O cotidiano nas trincheiras

 

 Na rotina das trincheiras, os oficiais e soldados tinham de acordar antes do alvorecer – momento preferido para deflagrar ataques – e verificar as trincheiras inimigas através de periscópios. Tal observação e prontidão eram repetidas ao anoitecer. Nestes momentos procuravam-se mudanças em relação ao dia anterior que pudessem indicar um possível ataque ou fortificação.

Depois da verificação matinal, a maioria dos homens deixava os postos nas trincheiras da frente para tomar o café da manhã na retaguarda. Quando estavam com sorte, recebiam duas colheres de rum, servidas cuidadosamente, mas na maioria das vezes a comida consistia em carne e vegetais enlatados e biscoitos, sendo rara a comida fresca para os sargentos e soldados. Quando um conjunto de trincheiras já estava construído e reforçado, passavam o dia limpando as armas, consertando os estragos nas trincheiras ou escrevendo para casa. Os oficiais inspecionavam, encorajavam e comunicavam as condições ao comando através de mensageiros, que utilizavam trincheiras de comunicação para o trajeto.

O soldado inglês Kenneth Garry, que morreu depois de dois anos nas trincheiras, descreveu um típico dia de dezembro de 1915: sua primeira tarefa, às 7 da manhã, era percorrer as trincheiras de comunicação para recolher água em latas de gasolina de 9 litros, através de uma bomba num poço de uma fazenda abandonada ou num vagão de água. Na volta, um companheiro de abrigo aquecia em um fogareiro a água para o chá, enquanto na cozinha do regimento, os cozinheiros se esforçavam para acender a lenha úmida e fritar bacon para o café da manhã. Garry então era convocado pelo cabo de seu grupo para trabalhar na faxina e nos reparos das trincheiras. Munido de galochas e capa, dirigia-se para um depósito de sacos de areia, pás, picaretas, arame farpado e esteiras de ripas, onde recebia uma pá para trabalhar escorando alguma mureta desmoronada pelas chuvas ou bombardeios.

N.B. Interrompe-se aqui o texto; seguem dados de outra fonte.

(** The [for] loop of [receive_ack], on a buffer whose keys are distinct:
    every entry that passes the test is marked, its bytes are released and
    one sample is recorded for it. *)
Lemma ack_loop_marks ack :
  forall todo done s,
    Client.buffer (Client.self s) = done ++ todo ->
    List.NoDup (Dict.keys (done ++ todo)) ->
    exists new,
      Client.ack_loop ack (Dict.keys todo) s =
        (Return tt,
         acked_form (done ++ map (mark ack) todo)
           (Client.rtt_list (Client.self s) ++ new)
           (Client.current_window_usage (Client.self s)
            - released (List.filter (marked ack) todo))
           (List.length new) s) /\
      List.length new = List.length (List.filter (marked ack) todo).
Proof.
  induction todo as [|[k i] todo IH]; intros done s Hbuf Hnd.
  - exists []. split; [|reflexivity]. cbn [Dict.keys map Client.ack_loop List.filter released].
    unfold ret. f_equal. rewrite <- (acked_form_id s) at 1.
    apply acked_form_ext; try reflexivity; [|lia].
    rewrite Hbuf. reflexivity.
  - assert (Hfresh : ~ In k (Dict.keys done)).
    { rewrite dict_keys_app in Hnd. cbn in Hnd. apply List.NoDup_remove_2 in Hnd.
      intros H. apply Hnd. apply in_or_app. left. exact H. }
    assert (Hget : Dict.get (Client.buffer (Client.self s)) k = Some i).
    { rewrite Hbuf, dict_get_app_fresh by exact Hfresh. cbn. rewrite Z.eqb_refl.
      reflexivity. }
    change (Dict.keys ((k, i) :: todo)) with (k :: Dict.keys todo).
    cbn [Client.ack_loop]. unfold bind at 1. rewrite (ack_one_spec ack k s i Hget).
    assert (Hm : marked ack (k, i) = (k <? ack) && negb (Client.acked i)) by reflexivity.
    destruct ((k <? ack) && negb (Client.acked i)) eqn:Htest.
    + match goal with |- context [Client.ack_loop ack _ ?s1] =>
        destruct (IH (done ++ [(k, Client.set_acked true i)]) s1) as (new & Hrun & Hlen) end.
      { rewrite acked_form_buffer, Hbuf, dict_set_app_fresh by exact Hfresh.
        cbn. rewrite Z.eqb_refl, <- app_assoc. reflexivity. }
      { rewrite <- app_assoc. cbn [app]. rewrite dict_keys_app in *. exact Hnd. }
      rewrite Hrun, acked_form_compose.
      eexists (_ :: new). split.
      * f_equal. apply acked_form_ext.
        -- rewrite <- app_assoc. cbn [app map]. unfold mark at 2. rewrite Hm. reflexivity.
        -- rewrite <- app_assoc. reflexivity.
        -- cbn [List.filter]. rewrite Hm. cbn [released Client.current_window_usage
             Client.self acked_form Client.set_current_window_usage]. lia.
        -- cbn [List.length]. lia.
      * cbn [List.filter]. rewrite Hm. cbn [List.length]. lia.
    + destruct (IH (done ++ [(k, i)]) s) as (new & Hrun & Hlen).
      { rewrite Hbuf, <- app_assoc. reflexivity. }
      { rewrite <- app_assoc. exact Hnd. }
      rewrite Hrun. exists new. split.
      * f_equal. apply acked_form_ext; try reflexivity.
        -- rewrite <- app_assoc. cbn [app map]. unfold mark at 2. rewrite Hm. reflexivity.
        -- cbn [List.filter]. rewrite Hm. reflexivity.
      * cbn [List.filter]. rewrite Hm. exact Hlen.
Qed.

A parte de cima da trincheira, exposta ao inimigo, era consertada à noite. Depois montava um turno de guarda com seu rifle em uma das posições de tiro e improvisava um periscópio fixando um espelho em sua baioneta num ângulo de 45º. Os periscópios para vigia existiam em número reduzido – usados normalmente pelos oficiais e às vezes por sargentos – e cada soldado, quando na função de vigia, improvisava seu periscópio para levantá-lo pouco acima do parapeito e ver as trincheiras do inimigo que estavam à sua frente. De vez em quando um tiro de boa pontaria quebrava o espelho usado para o reconhecimento, enchendo a trincheira com estilhaços de vidro. O revezamento ocorria depois de três horas, então se tomava café e retornava para o abrigo.

Garry escreveu que “Não havia muito para ver! Só terra e sacos de areia, com um pedaço de madeira aqui e acolá. No conjunto, montes de terra revolvida pelos soldados ao cavarem as trincheiras. Cansado de estar sentado, podia-se espreitar entre os sacos de areia e, se o tédio era demasiado, disparava-se algum tiro. Entretanto, um homem podia passar um ano nas trincheiras sem dar um tiro sequer”.